- [Work instruction] From the entries, copy out every line in which the word "Import" is found.
*****
(** * QPL benchmark harness: start-up core

    A shallow embedding of the benchmark entry point of the QPL
    repository (namespaces [bench::details], [bench::cmd] and [main]):
    the benchmark registry, the hardware readiness check [init_hw], the
    NUMA-aware device count [get_num_devices], the lazily built system
    information [get_sys_info], the command line splicer [parse_local] and
    the accessors [get_block_size], [get_in_mem], [get_out_mem].

    C++ [std::string] values are byte strings ([string] of 8-bit [ascii]);
    fixed-width integers are [Z] with the wrap-around written out (signed
    overflow, which C++ leaves undefined, wraps as well); a
    [throw std::runtime_error(msg)] is the outcome [Throw msg].  Memory
    allocation does not fail. *)

From Stdlib Require Import ZArith List String Ascii Bool Lia.
From stdpp Require Import base list.

Local Open Scope Z_scope.

(** ** Outcomes of code that may throw *)

Inductive result (A : Type) : Type :=
| Ok (a : A)
| Throw (what : string).
Arguments Ok {A} a.
Arguments Throw {A} what.

Definition is_ok {A} (r : result A) : bool :=
  match r with Ok _ => true | Throw _ => false end.

(** ** Fixed-width integers *)

Definition wrap_uint32 (z : Z) : Z := z mod 2 ^ 32.
Definition wrap_int32 (z : Z) : Z := (z + 2 ^ 31) mod 2 ^ 32 - 2 ^ 31.
Definition wrap_uint64 (z : Z) : Z := z mod 2 ^ 64.

Definition INT_MAX : Z := 2 ^ 31 - 1.
Definition LONG_MAX : Z := 2 ^ 63 - 1.
Definition LONG_MIN : Z := - 2 ^ 63.
Definition UINT32_MAX : Z := 2 ^ 32 - 1.
Definition UINT64_MAX : Z := 2 ^ 64 - 1.

(** ** The C library functions the harness calls (C locale) *)

Module libc.

Definition code (c : ascii) : Z := Z.of_N (N_of_ascii c).
Definition chr (z : Z) : ascii := ascii_of_N (Z.to_N z).

Definition isdigit (c : ascii) : bool := (48 <=? code c) && (code c <=? 57).
Definition isupper (c : ascii) : bool := (65 <=? code c) && (code c <=? 90).
Definition islower (c : ascii) : bool := (97 <=? code c) && (code c <=? 122).
Definition isalnum (c : ascii) : bool := isdigit c || isupper c || islower c.
Definition isspace (c : ascii) : bool :=
  (code c =? 32) || ((9 <=? code c) && (code c <=? 13)).

Definition toupper (c : ascii) : ascii :=
  if islower c then chr (code c - 32) else c.
Definition tolower (c : ascii) : ascii :=
  if isupper c then chr (code c + 32) else c.

(** [std::transform(str.begin(), str.end(), str.begin(), f)] *)
Fixpoint transform (f : ascii -> ascii) (s : string) : string :=
  match s with
  | EmptyString => EmptyString
  | String c s' => String (f c) (transform f s')
  end.

(** Value of [c] as a digit in [base], when it is one. *)
Definition digit_val (base : Z) (c : ascii) : option Z :=
  let d :=
    if isdigit c then code c - 48
    else if islower c then code c - 97 + 10
    else if isupper c then code c - 65 + 10
    else 36 in
  if d <? base then Some d else None.

Definition has_digit (base : Z) (s : string) : bool :=
  match s with
  | String c _ => match digit_val base c with Some _ => true | None => false end
  | EmptyString => false
  end.

Fixpoint skip_space (s : string) : string :=
  match s with
  | String c s' => if isspace c then skip_space s' else s
  | EmptyString => s
  end.

(** The digit loop of [strtol]: the value read so far and what is left. *)
Fixpoint digits (base acc : Z) (s : string) : Z * string :=
  match s with
  | String c s' =>
      match digit_val base c with
      | Some d => digits base (acc * base + d) s'
      | None => (acc, s)
      end
  | EmptyString => (acc, s)
  end.

Definition clamp_long (z : Z) : Z :=
  if z <? LONG_MIN then LONG_MIN else if LONG_MAX <? z then LONG_MAX else z.

Definition skip_sign (s : string) : bool * string :=
  match s with
  | String "-" r => (true, r)
  | String "+" r => (false, r)
  | _ => (false, s)
  end.

Definition skip_0x (base : Z) (s : string) : string :=
  if base =? 16 then
    match s with
    | String "0" (String x r) =>
        if (Ascii.eqb x "x" || Ascii.eqb x "X") && has_digit 16 r then r else s
    | _ => s
    end
  else s.

(** [strtol(nptr, &end, base)] for [base] 10 or 16 on a 64-bit [long]:
    the value (saturated at [LONG_MIN]/[LONG_MAX]) and the text from
    [end] on.  Without any digit nothing is converted: the value is 0 and
    [end] is [nptr]. *)
Definition strtol (nptr : string) (base : Z) : Z * string :=
  let '(neg, s1) := skip_sign (skip_space nptr) in
  let s2 := skip_0x base s1 in
  if has_digit base s2 then
    let '(v, rest) := digits base 0 s2 in
    (clamp_long (if neg then - v else v), rest)
  else (0, nptr).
*****
- [Answer below]
From Stdlib Require Import ZArith List String Ascii Bool Lia.
From stdpp Require Import base list.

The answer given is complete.